___ DATA UNDER STUDY

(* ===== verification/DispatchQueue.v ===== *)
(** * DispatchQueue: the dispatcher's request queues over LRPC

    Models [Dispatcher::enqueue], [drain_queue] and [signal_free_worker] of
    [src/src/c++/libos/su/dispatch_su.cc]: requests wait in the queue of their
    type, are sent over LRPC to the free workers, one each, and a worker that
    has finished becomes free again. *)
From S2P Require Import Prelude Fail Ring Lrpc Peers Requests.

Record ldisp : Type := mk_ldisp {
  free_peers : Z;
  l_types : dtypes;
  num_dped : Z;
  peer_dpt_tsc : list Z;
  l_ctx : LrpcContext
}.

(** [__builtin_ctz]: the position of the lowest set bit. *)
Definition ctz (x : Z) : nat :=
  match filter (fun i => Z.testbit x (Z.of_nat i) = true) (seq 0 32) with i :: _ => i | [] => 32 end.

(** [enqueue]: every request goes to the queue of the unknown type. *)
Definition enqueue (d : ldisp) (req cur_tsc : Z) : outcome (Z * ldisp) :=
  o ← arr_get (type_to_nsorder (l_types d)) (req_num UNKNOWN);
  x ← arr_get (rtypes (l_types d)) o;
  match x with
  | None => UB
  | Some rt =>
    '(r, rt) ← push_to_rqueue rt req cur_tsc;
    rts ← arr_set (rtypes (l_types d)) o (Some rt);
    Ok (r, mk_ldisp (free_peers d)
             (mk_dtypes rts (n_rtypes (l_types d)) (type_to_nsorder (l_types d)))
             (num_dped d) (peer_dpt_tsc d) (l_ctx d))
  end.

______
___ DATA UNDER STUDY

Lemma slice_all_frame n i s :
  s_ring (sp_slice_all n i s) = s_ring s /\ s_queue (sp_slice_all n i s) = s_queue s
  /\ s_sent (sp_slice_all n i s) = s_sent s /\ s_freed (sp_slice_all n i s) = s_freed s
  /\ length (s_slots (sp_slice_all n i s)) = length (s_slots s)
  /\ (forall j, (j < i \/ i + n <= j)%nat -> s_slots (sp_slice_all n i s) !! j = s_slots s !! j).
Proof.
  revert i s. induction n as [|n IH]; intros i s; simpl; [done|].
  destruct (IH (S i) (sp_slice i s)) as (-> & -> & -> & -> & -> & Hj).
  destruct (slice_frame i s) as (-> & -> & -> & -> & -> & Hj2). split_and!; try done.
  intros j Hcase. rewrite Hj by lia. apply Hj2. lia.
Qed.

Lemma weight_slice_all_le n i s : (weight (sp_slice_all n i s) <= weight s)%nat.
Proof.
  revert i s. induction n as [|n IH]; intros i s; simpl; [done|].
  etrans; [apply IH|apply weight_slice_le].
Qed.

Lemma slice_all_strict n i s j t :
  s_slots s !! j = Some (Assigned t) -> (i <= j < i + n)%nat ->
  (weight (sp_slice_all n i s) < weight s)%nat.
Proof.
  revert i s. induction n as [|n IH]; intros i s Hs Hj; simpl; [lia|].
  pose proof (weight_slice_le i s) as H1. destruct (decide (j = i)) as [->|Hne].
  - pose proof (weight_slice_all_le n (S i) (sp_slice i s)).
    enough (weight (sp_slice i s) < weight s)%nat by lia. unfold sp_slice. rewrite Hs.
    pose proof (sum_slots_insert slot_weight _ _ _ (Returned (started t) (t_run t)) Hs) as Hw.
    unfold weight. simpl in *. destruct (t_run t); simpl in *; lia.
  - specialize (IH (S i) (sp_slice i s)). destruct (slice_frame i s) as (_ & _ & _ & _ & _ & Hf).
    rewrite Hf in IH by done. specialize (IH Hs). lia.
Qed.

______

*ABOUT THIS TASK*. Please, from the material above, copy only the lines from the line with "(** * DispatchQueue: the" up to and including the line with "rt req cur_tsc;", exactly as written.

*RESPONSE*.
(** * DispatchQueue: the dispatcher's request queues over LRPC

    Models [Dispatcher::enqueue], [drain_queue] and [signal_free_worker] of
    [src/src/c++/libos/su/dispatch_su.cc]: requests wait in the queue of their
    type, are sent over LRPC to the free workers, one each, and a worker that
    has finished becomes free again. *)
From S2P Require Import Prelude Fail Ring Lrpc Peers Requests.

Record ldisp : Type := mk_ldisp {
  free_peers : Z;
  l_types : dtypes;
  num_dped : Z;
  peer_dpt_tsc : list Z;
  l_ctx : LrpcContext
}.

(** [__builtin_ctz]: the position of the lowest set bit. *)
Definition ctz (x : Z) : nat :=
  match filter (fun i => Z.testbit x (Z.of_nat i) = true) (seq 0 32) with i :: _ => i | [] => 32 end.

(** [enqueue]: every request goes to the queue of the unknown type. *)
Definition enqueue (d : ldisp) (req cur_tsc : Z) : outcome (Z * ldisp) :=
  o ← arr_get (type_to_nsorder (l_types d)) (req_num UNKNOWN);
  x ← arr_get (rtypes (l_types d)) o;
  match x with
  | None => UB
  | Some rt =>
    '(r, rt) ← push_to_rqueue rt req cur_tsc;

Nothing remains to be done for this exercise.